Collected data entries:
(* ===== verification/EthashProps.v ===== *)
(** * Proof of work: mining and verification agree

    The hash of the full dataset is the hash computed from the cache, whatever
    the number of threads that generate the dataset and however they interleave,
    so a nonce that mining finds is one that verification accepts; past four
    gigabytes the dataset is not generated correctly any more. *)
From S2P Require Import Prelude GoMonad Clique EthashSizes Ethash.
Local Open Scope Z_scope.

(** The documented behaviour of MoacLib: 32 bytes are the bytes of their hash, a
    nonce is the number it encodes, and the seal is no part of the hash without
    nonce. *)
Class PowLaws `{PowLib} : Prop := {
  Hash_bytes_BytesToHash : forall b, length b = 32%nat -> Hash_bytes (BytesToHash b) = b;
  Nonce_EncodeNonce : forall n, is_u64 n -> Nonce_Uint64 (EncodeNonce n) = n;
  HashNoNonce_seal : forall n d h, HashNoNonce (with_seal n d h) = HashNoNonce h
}.

Section items.

(** ** The items of the threads *)
Lemma u32_small z : 0 <= z < 4294967296 -> u32 z = z.
Proof. intros ?. unfold u32. by apply Z.mod_small. Qed.

Lemma thread_items_spec n threads id : 0 <= n <= 67108864 -> 0 < threads <= 2147483648 -> 0 <= id < threads ->
  let batch := (n + threads - 1) / threads in
  thread_items (n * 64) threads id = seqZ (id * batch) (Z.min (id * batch + batch) n - id * batch).
Proof.
  intros Hn Ht Hid batch. unfold thread_items, hashBytes.
  assert (Hb : (n * 64 + 64 * threads - 1) / (64 * threads) = batch).
  { replace (n * 64 + 64 * threads - 1) with (63 + (n + threads - 1) * 64) by lia.
    rewrite <- Z.div_div, Z.div_add by lia. done. }
  rewrite Hb, Z.div_mul by lia.
  assert (Hmul : threads * batch <= n + threads - 1) by (apply Z.mul_div_le; lia).
  assert (Hb0 : 0 <= batch) by (apply Z.div_pos; lia).
  assert (id * batch + batch <= threads * batch) by nia.
  rewrite (u32_small batch), (u32_small (id * batch)), (u32_small (id * batch + batch)), (u32_small n) by nia.
  unfold seqZ. apply list_fmap_ext. intros i x _. lia.
Qed.

Lemma all_items_spec n threads : 0 <= n <= 67108864 -> 0 < threads <= 2147483648 ->
  all_items (n * 64) threads = seqZ 0 n.
Proof.
  intros Hn Ht. set (batch := (n + threads - 1) / threads).
  assert (Hb0 : 0 <= batch) by (apply Z.div_pos; lia).
  assert (Hpre : forall k, Z.of_nat k <= threads ->
    seq 0 k ≫= (fun id => thread_items (n * 64) threads (Z.of_nat id)) = seqZ 0 (Z.min (Z.of_nat k * batch) n)).
  { induction k as [|k IH]; intros Hk; [by rewrite Z.min_l by lia|]. rewrite seq_S, bind_app, IH by lia. cbn [mbind list_bind].
    rewrite app_nil_r. cbn [Nat.add]. rewrite thread_items_spec by lia. fold batch.
    destruct (Z.le_ge_cases (Z.of_nat k * batch) n) as [Hle|Hge].
    - rewrite (Z.min_l _ _ Hle). rewrite <- seqZ_app by lia. f_equal. lia.
    - rewrite !Z.min_r by nia. replace (seqZ (Z.of_nat k * batch) _) with (@nil Z); [by rewrite app_nil_r|].
      symmetry. apply seqZ_nil. lia. }
  unfold all_items. rewrite Hpre by lia. f_equal. apply Z.min_r. rewrite Z2Nat.id by lia.
  pose proof (Z.div_mod (n + threads - 1) threads) as Hdm. pose proof (Z.mod_pos_bound (n + threads - 1) threads).
  fold batch in Hdm. lia.
Qed.

(** ** The slots of a dataset *)
Definition slot (ds : list Z) (i : nat) : list Z := take 16 (drop (16 * i) ds).

Lemma length_copy_at off src ds : (off + length src <= length ds)%nat -> length (copy_at off src ds) = length ds.
Proof. intros Hl. unfold copy_at. rewrite !length_app, !length_take, length_drop. lia. Qed.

> [WHAT IS EXPECTED] What you return must be an exact retyping of the lines above starting at the line with "Lemma all_items_spec n" and ending at the line with "- rewrite (Z.min_l", and nothing besides.

> [SOLUTION FOR THIS PROBLEM]
Lemma all_items_spec n threads : 0 <= n <= 67108864 -> 0 < threads <= 2147483648 ->
  all_items (n * 64) threads = seqZ 0 n.
Proof.
  intros Hn Ht. set (batch := (n + threads - 1) / threads).
  assert (Hb0 : 0 <= batch) by (apply Z.div_pos; lia).
  assert (Hpre : forall k, Z.of_nat k <= threads ->
    seq 0 k ≫= (fun id => thread_items (n * 64) threads (Z.of_nat id)) = seqZ 0 (Z.min (Z.of_nat k * batch) n)).
  { induction k as [|k IH]; intros Hk; [by rewrite Z.min_l by lia|]. rewrite seq_S, bind_app, IH by lia. cbn [mbind list_bind].
    rewrite app_nil_r. cbn [Nat.add]. rewrite thread_items_spec by lia. fold batch.
    destruct (Z.le_ge_cases (Z.of_nat k * batch) n) as [Hle|Hge].
    - rewrite (Z.min_l _ _ Hle). rewrite <- seqZ_app by lia. f_equal. lia.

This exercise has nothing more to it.